**What you are asked to do**
Given the entries that follow, write out exactly the lines starting at the one containing "20] (ls_p50_ms st)." and ending at the one containing "Lemma summaries_of_ok rows", both ends included, and only those.

□ □ □ □ □ □ □

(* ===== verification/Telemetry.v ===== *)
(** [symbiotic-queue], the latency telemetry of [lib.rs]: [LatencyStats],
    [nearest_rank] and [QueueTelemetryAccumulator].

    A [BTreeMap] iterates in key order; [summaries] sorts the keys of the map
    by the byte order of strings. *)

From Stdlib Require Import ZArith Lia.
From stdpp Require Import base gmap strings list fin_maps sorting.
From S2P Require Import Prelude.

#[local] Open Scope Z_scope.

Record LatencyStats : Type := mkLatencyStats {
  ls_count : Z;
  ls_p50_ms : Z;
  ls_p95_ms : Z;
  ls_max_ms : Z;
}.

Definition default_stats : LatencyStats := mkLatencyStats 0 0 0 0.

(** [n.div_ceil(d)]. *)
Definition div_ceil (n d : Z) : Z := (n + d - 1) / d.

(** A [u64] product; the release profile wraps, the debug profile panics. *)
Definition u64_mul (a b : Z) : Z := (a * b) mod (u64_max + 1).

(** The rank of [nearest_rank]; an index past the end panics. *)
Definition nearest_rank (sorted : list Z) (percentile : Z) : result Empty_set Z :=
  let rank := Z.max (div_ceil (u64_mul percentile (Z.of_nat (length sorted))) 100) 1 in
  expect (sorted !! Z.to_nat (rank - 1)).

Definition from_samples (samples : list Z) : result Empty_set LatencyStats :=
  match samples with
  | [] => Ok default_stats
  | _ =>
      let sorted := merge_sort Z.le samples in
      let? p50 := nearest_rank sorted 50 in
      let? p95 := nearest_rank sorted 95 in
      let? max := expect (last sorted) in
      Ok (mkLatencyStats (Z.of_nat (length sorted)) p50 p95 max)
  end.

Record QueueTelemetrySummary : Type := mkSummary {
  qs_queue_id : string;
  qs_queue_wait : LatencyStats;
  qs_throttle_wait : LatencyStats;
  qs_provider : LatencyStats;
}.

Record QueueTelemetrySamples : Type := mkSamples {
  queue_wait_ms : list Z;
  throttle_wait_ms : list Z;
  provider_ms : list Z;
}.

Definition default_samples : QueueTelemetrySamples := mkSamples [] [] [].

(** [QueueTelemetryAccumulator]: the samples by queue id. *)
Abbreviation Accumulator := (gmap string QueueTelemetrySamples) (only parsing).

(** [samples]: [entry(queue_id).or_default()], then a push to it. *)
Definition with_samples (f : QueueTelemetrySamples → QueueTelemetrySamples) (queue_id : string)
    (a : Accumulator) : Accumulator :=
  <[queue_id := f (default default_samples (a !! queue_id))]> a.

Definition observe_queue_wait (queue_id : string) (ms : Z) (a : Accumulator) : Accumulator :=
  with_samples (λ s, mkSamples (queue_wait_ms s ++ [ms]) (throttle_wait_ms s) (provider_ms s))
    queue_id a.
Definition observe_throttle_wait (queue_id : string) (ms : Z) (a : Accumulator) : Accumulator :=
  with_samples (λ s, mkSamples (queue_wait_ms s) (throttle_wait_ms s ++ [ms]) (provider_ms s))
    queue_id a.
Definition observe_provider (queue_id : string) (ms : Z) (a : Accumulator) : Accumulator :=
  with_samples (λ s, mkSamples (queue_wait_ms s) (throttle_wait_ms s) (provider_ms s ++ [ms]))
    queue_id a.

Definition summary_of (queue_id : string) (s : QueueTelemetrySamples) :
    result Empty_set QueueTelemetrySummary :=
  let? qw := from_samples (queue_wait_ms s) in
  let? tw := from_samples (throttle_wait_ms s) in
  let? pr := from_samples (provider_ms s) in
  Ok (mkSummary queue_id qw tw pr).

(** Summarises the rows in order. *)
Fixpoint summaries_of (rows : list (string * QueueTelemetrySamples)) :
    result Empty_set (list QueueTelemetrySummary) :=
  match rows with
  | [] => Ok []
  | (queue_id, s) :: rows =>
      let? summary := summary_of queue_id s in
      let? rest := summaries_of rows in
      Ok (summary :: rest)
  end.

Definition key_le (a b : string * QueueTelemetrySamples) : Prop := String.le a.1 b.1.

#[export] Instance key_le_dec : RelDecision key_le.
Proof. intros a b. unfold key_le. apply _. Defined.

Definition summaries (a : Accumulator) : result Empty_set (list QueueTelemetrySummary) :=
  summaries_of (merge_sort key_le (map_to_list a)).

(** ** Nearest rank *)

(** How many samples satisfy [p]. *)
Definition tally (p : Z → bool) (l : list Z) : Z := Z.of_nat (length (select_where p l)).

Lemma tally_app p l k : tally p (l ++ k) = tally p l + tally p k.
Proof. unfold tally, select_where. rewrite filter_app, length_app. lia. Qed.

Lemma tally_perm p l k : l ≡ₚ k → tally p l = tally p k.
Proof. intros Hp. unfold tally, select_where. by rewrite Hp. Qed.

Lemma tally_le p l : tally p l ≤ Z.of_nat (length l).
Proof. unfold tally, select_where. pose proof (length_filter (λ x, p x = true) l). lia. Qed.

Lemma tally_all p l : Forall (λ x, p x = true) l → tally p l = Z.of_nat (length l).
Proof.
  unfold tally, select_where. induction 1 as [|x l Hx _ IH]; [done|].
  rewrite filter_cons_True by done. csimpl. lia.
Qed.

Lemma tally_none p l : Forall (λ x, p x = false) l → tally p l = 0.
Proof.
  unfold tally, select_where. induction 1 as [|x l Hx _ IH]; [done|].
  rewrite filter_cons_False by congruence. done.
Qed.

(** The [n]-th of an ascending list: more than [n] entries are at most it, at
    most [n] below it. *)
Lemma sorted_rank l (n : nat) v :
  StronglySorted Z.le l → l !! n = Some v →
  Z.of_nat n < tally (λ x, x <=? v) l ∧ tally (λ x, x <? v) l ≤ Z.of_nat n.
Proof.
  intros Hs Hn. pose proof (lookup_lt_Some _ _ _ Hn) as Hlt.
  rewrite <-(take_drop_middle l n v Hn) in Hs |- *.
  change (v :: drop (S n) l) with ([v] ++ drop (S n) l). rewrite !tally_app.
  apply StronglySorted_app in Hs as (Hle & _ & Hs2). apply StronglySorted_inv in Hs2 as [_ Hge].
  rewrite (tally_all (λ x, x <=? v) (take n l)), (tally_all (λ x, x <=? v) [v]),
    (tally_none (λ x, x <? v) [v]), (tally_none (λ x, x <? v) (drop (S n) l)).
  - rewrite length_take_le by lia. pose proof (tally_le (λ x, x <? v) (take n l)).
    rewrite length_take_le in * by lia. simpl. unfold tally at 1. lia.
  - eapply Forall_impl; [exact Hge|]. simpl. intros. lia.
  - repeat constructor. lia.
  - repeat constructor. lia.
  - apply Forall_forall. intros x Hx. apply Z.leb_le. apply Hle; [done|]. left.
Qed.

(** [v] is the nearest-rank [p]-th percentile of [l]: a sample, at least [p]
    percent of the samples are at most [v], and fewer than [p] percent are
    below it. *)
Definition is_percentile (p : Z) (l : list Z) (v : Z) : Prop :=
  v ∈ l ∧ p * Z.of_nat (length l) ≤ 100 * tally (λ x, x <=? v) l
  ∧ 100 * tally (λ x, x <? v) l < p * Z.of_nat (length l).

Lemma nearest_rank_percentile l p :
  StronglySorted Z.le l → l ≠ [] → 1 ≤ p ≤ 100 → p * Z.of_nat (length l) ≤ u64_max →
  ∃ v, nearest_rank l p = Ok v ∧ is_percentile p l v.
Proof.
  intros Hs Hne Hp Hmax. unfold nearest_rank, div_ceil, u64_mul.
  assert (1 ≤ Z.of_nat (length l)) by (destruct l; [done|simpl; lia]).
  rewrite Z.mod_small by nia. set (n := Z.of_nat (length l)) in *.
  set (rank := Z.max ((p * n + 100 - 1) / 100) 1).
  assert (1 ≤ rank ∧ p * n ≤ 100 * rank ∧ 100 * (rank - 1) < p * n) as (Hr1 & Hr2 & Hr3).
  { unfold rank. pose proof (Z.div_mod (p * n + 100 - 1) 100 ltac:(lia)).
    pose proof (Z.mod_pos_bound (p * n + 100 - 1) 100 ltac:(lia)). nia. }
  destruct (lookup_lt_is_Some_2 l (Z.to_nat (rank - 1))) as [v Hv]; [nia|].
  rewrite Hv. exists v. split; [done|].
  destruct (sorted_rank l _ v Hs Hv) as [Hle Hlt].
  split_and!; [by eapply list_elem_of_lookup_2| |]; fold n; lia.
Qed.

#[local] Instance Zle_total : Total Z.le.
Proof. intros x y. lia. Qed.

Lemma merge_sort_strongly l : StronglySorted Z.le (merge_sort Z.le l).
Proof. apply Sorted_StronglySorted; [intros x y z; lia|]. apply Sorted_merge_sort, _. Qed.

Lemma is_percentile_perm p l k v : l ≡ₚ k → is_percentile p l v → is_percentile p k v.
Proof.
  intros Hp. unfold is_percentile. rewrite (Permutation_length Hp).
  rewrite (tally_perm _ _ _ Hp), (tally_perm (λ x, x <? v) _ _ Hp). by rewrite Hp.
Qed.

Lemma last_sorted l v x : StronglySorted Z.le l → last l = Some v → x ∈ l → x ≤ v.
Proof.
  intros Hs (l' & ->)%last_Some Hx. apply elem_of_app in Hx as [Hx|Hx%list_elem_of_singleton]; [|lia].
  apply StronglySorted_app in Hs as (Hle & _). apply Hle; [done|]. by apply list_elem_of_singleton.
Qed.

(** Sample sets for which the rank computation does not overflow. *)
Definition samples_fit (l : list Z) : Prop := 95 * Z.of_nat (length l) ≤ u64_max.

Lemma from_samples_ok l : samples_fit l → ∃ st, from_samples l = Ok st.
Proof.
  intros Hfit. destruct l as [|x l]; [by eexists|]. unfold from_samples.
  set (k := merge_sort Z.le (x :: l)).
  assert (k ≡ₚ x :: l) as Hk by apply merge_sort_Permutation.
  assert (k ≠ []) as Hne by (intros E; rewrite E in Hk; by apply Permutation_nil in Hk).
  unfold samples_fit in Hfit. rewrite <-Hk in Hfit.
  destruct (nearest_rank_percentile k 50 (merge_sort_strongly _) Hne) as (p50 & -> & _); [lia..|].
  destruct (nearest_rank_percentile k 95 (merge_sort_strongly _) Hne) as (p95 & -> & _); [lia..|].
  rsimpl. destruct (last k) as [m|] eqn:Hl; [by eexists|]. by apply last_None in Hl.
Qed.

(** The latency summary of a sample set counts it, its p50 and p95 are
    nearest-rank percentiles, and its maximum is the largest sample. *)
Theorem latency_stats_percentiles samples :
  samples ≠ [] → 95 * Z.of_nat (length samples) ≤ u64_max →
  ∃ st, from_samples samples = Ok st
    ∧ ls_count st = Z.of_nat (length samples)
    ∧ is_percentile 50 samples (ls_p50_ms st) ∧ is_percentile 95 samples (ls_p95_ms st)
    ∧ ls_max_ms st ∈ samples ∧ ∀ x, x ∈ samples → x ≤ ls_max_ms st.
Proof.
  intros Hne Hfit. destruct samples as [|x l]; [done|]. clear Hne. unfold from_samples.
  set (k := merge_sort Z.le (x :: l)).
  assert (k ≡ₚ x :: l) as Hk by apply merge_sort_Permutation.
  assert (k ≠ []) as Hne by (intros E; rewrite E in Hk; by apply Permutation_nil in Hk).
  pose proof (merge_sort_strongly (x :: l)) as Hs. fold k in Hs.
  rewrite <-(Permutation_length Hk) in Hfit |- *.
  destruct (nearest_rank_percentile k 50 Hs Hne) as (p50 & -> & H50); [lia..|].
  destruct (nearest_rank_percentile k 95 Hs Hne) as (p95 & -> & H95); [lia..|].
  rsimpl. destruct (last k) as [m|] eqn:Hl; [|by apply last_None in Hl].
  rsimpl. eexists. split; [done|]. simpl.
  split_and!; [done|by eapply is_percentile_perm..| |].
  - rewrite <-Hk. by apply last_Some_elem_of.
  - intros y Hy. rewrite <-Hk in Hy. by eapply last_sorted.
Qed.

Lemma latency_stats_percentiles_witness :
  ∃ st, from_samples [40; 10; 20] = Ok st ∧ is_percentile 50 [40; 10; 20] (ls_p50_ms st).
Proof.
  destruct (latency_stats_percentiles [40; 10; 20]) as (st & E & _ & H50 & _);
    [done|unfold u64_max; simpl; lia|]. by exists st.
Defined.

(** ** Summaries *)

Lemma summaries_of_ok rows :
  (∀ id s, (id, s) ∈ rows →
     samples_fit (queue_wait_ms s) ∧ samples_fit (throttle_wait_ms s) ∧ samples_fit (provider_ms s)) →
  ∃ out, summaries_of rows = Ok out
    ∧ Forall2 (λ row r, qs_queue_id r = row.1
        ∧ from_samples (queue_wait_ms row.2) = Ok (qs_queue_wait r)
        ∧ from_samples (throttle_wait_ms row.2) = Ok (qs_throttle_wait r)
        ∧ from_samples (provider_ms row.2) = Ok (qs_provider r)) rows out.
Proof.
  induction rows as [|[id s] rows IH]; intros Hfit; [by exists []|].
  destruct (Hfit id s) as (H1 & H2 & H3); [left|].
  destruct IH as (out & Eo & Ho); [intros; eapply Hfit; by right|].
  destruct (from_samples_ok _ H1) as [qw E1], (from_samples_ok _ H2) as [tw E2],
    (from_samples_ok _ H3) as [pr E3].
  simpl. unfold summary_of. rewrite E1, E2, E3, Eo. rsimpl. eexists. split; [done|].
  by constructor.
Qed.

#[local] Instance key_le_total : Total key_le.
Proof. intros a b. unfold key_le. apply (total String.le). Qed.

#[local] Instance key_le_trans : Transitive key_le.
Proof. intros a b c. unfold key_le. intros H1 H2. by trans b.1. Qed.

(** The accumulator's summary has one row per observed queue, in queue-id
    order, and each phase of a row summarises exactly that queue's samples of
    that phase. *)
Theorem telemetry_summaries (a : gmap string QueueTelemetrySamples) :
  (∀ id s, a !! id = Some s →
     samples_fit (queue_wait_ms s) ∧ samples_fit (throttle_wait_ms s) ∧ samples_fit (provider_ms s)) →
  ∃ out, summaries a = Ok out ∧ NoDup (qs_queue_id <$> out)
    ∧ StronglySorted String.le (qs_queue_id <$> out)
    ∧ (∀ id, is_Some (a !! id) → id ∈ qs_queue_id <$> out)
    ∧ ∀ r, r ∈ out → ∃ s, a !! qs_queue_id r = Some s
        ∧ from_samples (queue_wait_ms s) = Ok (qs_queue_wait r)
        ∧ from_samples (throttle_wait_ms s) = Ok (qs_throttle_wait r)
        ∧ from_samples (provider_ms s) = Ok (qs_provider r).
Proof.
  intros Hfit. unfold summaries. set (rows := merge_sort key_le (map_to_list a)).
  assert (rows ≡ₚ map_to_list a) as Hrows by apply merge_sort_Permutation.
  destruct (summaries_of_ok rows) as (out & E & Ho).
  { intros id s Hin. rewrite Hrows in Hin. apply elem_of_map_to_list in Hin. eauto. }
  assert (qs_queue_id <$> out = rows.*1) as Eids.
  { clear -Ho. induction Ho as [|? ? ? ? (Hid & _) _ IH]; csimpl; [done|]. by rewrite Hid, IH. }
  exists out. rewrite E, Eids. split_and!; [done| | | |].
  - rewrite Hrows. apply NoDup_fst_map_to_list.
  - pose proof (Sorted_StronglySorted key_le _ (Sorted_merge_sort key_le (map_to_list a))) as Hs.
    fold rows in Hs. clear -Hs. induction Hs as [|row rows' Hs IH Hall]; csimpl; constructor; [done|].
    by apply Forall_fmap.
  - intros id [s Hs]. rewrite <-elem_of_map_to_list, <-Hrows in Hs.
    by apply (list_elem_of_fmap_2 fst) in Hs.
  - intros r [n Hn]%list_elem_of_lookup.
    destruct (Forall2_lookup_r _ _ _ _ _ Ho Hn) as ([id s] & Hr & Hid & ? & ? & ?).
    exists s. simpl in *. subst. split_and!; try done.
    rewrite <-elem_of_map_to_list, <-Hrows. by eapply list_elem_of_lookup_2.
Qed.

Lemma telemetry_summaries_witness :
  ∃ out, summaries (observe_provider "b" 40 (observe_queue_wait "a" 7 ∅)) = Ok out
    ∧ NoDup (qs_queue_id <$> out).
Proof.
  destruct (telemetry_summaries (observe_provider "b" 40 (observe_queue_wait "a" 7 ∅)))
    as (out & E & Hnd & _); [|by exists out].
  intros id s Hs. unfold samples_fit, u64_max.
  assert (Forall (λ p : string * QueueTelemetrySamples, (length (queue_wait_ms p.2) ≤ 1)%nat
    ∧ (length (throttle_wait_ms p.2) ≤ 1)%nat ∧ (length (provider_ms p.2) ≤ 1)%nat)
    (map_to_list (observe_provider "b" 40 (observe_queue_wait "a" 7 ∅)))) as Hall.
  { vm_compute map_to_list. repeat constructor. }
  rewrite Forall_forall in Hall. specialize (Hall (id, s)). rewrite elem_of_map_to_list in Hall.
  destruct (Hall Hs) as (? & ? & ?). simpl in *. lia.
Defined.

□ □ □ □ □ □ □

**Written answer**
  ∃ st, from_samples [40; 10; 20] = Ok st ∧ is_percentile 50 [40; 10; 20] (ls_p50_ms st).
Proof.
  destruct (latency_stats_percentiles [40; 10; 20]) as (st & E & _ & H50 & _);
    [done|unfold u64_max; simpl; lia|]. by exists st.
Defined.

(** ** Summaries *)

Lemma summaries_of_ok rows :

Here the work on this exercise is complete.